(** * RestCatalog: the table-metadata transaction engine, embedded in Rocq

    A shallow embedding of the Python sources
      - [app/services/storage_accessor.py]  (StorageAccessor),
      - [app/crud/crud_namespace.py], [app/crud/crud_table.py] (catalog store),
      - [app/services/metadata_manager.py]  (MetadataManager),
      - [app/api/v1/table_router.py]        (load and commit endpoints),
    followed by the properties of the specification that were checked
    against them.

    Conventions.
      - A Python [str] is a [string]; each [ascii] stands for one code point
        below 256.  Python integers are [Z].
      - [dict]s are [gmap]s, [Optional[T]] is [option T].
      - A coroutine that reads or writes the warehouse directory or the
        catalog database is a function from a [World] to an outcome and a
        new [World]; raising is the [Raise] outcome. *)

From Stdlib Require Import ZArith Lia Ascii DecimalString.
From stdpp Require Import base option list gmap strings sorting.

Local Open Scope string_scope.
Local Open Scope list_scope.
Local Open Scope Z_scope.

(** ** Python [str] operations used by the sources *)

Module PyStr.

Definition ord (c : ascii) : nat := Ascii.nat_of_ascii c.

(** [s.startswith(p)] *)
Definition startswith (s p : string) : bool := String.prefix p s.

(** [s.endswith(p)] for a one-character [p] *)
Fixpoint endswithChar (s : string) (c : ascii) : bool :=
  match s with
  | EmptyString => false
  | String d EmptyString => Ascii.eqb d c
  | String _ s' => endswithChar s' c
  end.

(** [needle in s] *)
Fixpoint contains (needle s : string) : bool :=
  String.prefix needle s ||
  match s with
  | EmptyString => false
  | String _ s' => contains needle s'
  end.

(** [s[n:]] *)
Fixpoint drop (n : nat) (s : string) : string :=
  match n, s with
  | O, _ => s
  | S n', String _ s' => drop n' s'
  | S _, EmptyString => EmptyString
  end.

(** [s.split(sep)] for a one-character separator: never the empty list. *)
Fixpoint split (sep : ascii) (s : string) : list string :=
  match s with
  | EmptyString => [EmptyString]
  | String c s' =>
      if Ascii.eqb c sep then EmptyString :: split sep s'
      else match split sep s' with
           | [] => [String c EmptyString]
           | h :: t => String c h :: t
           end
  end.

(** [sep.join(l)] *)
Fixpoint join (sep : string) (l : list string) : string :=
  match l with
  | [] => EmptyString
  | [x] => x
  | x :: l' => x +:+ sep +:+ join sep l'
  end.

(** [c * n] for a one-character string *)
Fixpoint replicateChar (n : nat) (c : ascii) : string :=
  match n with
  | O => EmptyString
  | S n' => String c (replicateChar n' c)
  end.

Definition isDecimalChar (c : ascii) : bool :=
  (48 <=? ord c)%nat && (ord c <=? 57)%nat.

(** Code points below 256 with Unicode property Numeric_Type=Digit or
    Decimal: the ten ASCII digits and the superscripts two, three, one. *)
Definition isDigitChar (c : ascii) : bool :=
  isDecimalChar c ||
  Nat.eqb (ord c) 178 || Nat.eqb (ord c) 179 || Nat.eqb (ord c) 185.

Fixpoint allChars (p : ascii -> bool) (s : string) : bool :=
  match s with
  | EmptyString => true
  | String c s' => p c && allChars p s'
  end.

(** [s.isdigit()]: non-empty and every character is a digit. *)
Definition isdigit (s : string) : bool :=
  match s with
  | EmptyString => false
  | _ => allChars isDigitChar s
  end.

(** Whitespace stripped by [int()] among the code points below 256. *)
Definition isSpaceChar (c : ascii) : bool :=
  let n := ord c in
  ((9 <=? n)%nat && (n <=? 13)%nat) || ((28 <=? n)%nat && (n <=? 32)%nat)
  || Nat.eqb n 133 || Nat.eqb n 160.

Fixpoint lstrip (s : string) : string :=
  match s with
  | String c s' => if isSpaceChar c then lstrip s' else s
  | EmptyString => EmptyString
  end.

Fixpoint rstrip (s : string) : string :=
  match s with
  | EmptyString => EmptyString
  | String c s' =>
      match rstrip s' with
      | EmptyString => if isSpaceChar c then EmptyString else String c EmptyString
      | rest => String c rest
      end
  end.

(** Digits of a decimal literal: non-empty groups of ASCII digits
    separated by single underscores.  [acc] is the value read so far and
    [afterDigit] tells whether the previous character was a digit. *)
Fixpoint intDigits (s : string) (acc : Z) (afterDigit : bool) : option Z :=
  match s with
  | EmptyString => if afterDigit then Some acc else None
  | String c s' =>
      if isDecimalChar c
      then intDigits s' (10 * acc + Z.of_nat (ord c - 48)) true
      else if Ascii.eqb c "_"%char && afterDigit
           then match s' with
                | EmptyString => None
                | String d _ =>
                    if isDecimalChar d then intDigits s' acc false else None
                end
           else None
  end.

(** The number of decimal digits of a literal. *)
Fixpoint countDigits (s : string) : nat :=
  match s with
  | EmptyString => O
  | String c s' => ((if isDecimalChar c then 1 else 0) + countDigits s')%nat
  end.

(** [sys.get_int_max_str_digits()], as CPython sets it. *)
Definition maxStrDigits : nat := 4300.

(** [int(s)]: [None] stands for [ValueError], which CPython also raises for
    a literal of more than [maxStrDigits] digits. *)
Definition int (s : string) : option Z :=
  match rstrip (lstrip s) with
  | EmptyString => None
  | String c s' as stripped =>
      if (maxStrDigits <? countDigits stripped)%nat then None
      else if Ascii.eqb c "-"%char then Z.opp <$> intDigits s' 0 false
      else if Ascii.eqb c "+"%char then intDigits s' 0 false
      else intDigits stripped 0 false
  end.

(** [str(n)] *)
Definition str (n : Z) : string := NilZero.string_of_int (Z.to_int n).

(** [f"{n:05d}"]: sign, then the digits zero-padded to five columns. *)
Definition format05d (n : Z) : string :=
  let digits := NilZero.string_of_uint (N.to_uint (Z.abs_N n)) in
  let sign := if n <? 0 then "-" else "" in
  let width := (5 - String.length sign)%nat in
  sign +:+ replicateChar (width - String.length digits) "0"%char +:+ digits.

End PyStr.

(** ** [os.path] on POSIX (CPython's [posixpath]) *)

Module PosixPath.

Definition isabs (p : string) : bool := PyStr.startswith p "/".

(** One round of the loop of [join(a, *p)]. *)
Definition join2 (path b : string) : string :=
  if PyStr.startswith b "/" then b
  else if bool_decide (path = "") || PyStr.endswithChar path "/"%char
       then path +:+ b
       else path +:+ "/" +:+ b.

Definition join (a : string) (ps : list string) : string :=
  fold_left join2 ps a.

(** The loop body of [normpath] over one component. *)
Definition normStep (initial_slashes : nat) (new_comps : list string)
    (comp : string) : list string :=
  if bool_decide (comp = "") || bool_decide (comp = ".") then new_comps
  else if negb (bool_decide (comp = ".."))
          || (Nat.eqb initial_slashes 0 && bool_decide (new_comps = []))
          || (negb (bool_decide (new_comps = []))
              && bool_decide (last new_comps = Some ".."))
       then new_comps ++ [comp]
       else removelast new_comps.

Definition normpath (path : string) : string :=
  if bool_decide (path = "") then "."
  else
    let initial_slashes :=
      if PyStr.startswith path "/"
      then if PyStr.startswith path "//" && negb (PyStr.startswith path "///")
           then 2%nat else 1%nat
      else 0%nat in
    let comps := fold_left (normStep initial_slashes) (PyStr.split "/" path) [] in
    let joined := PyStr.replicateChar initial_slashes "/" +:+ PyStr.join "/" comps in
    if bool_decide (joined = "") then "." else joined.

(** [abspath(path)], with the process's working directory made explicit. *)
Definition abspath (cwd path : string) : string :=
  normpath (if isabs path then path else join cwd [path]).

(** [basename(p)]: what follows the last slash. *)
Definition basename (p : string) : string :=
  default "" (last (PyStr.split "/" p)).


(** [s.rstrip("/")] *)
Fixpoint rstripSlash (s : string) : string :=
  match s with
  | EmptyString => EmptyString
  | String c s' =>
      match rstripSlash s' with
      | EmptyString =>
          if Ascii.eqb c "/"%char then EmptyString else String c EmptyString
      | rest => String c rest
      end
  end.

(** [dirname(p)]: what precedes the last slash, that slash included, then
    without its trailing slashes unless it is made of slashes only. *)
Definition dirname (p : string) : string :=
  let head :=
    match removelast (PyStr.split "/" p) with
    | [] => ""
    | front => PyStr.join "/" front +:+ "/"
    end in
  if negb (bool_decide (head = ""))
     && negb (PyStr.allChars (Ascii.eqb "/"%char) head)
  then rstripSlash head
  else head.

End PosixPath.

# [Activity]
From the records above, transcribe exactly the run of lines that opens with the line holding "((9 <=? n)%nat" and closes with the line holding "Definition format05d (n", both included.

# [Completed task]
  ((9 <=? n)%nat && (n <=? 13)%nat) || ((28 <=? n)%nat && (n <=? 32)%nat)
  || Nat.eqb n 133 || Nat.eqb n 160.

Fixpoint lstrip (s : string) : string :=
  match s with
  | String c s' => if isSpaceChar c then lstrip s' else s
  | EmptyString => EmptyString
  end.

Fixpoint rstrip (s : string) : string :=
  match s with
  | EmptyString => EmptyString
  | String c s' =>
      match rstrip s' with
      | EmptyString => if isSpaceChar c then EmptyString else String c EmptyString
      | rest => String c rest
      end
  end.

(** Digits of a decimal literal: non-empty groups of ASCII digits
    separated by single underscores.  [acc] is the value read so far and
    [afterDigit] tells whether the previous character was a digit. *)
Fixpoint intDigits (s : string) (acc : Z) (afterDigit : bool) : option Z :=
  match s with
  | EmptyString => if afterDigit then Some acc else None
  | String c s' =>
      if isDecimalChar c
      then intDigits s' (10 * acc + Z.of_nat (ord c - 48)) true
      else if Ascii.eqb c "_"%char && afterDigit
           then match s' with
                | EmptyString => None
                | String d _ =>
                    if isDecimalChar d then intDigits s' acc false else None
                end
           else None
  end.

(** The number of decimal digits of a literal. *)
Fixpoint countDigits (s : string) : nat :=
  match s with
  | EmptyString => O
  | String c s' => ((if isDecimalChar c then 1 else 0) + countDigits s')%nat
  end.

(** [sys.get_int_max_str_digits()], as CPython sets it. *)
Definition maxStrDigits : nat := 4300.

(** [int(s)]: [None] stands for [ValueError], which CPython also raises for
    a literal of more than [maxStrDigits] digits. *)
Definition int (s : string) : option Z :=
  match rstrip (lstrip s) with
  | EmptyString => None
  | String c s' as stripped =>
      if (maxStrDigits <? countDigits stripped)%nat then None
      else if Ascii.eqb c "-"%char then Z.opp <$> intDigits s' 0 false
      else if Ascii.eqb c "+"%char then intDigits s' 0 false
      else intDigits stripped 0 false
  end.

(** [str(n)] *)
Definition str (n : Z) : string := NilZero.string_of_int (Z.to_int n).

(** [f"{n:05d}"]: sign, then the digits zero-padded to five columns. *)
Definition format05d (n : Z) : string :=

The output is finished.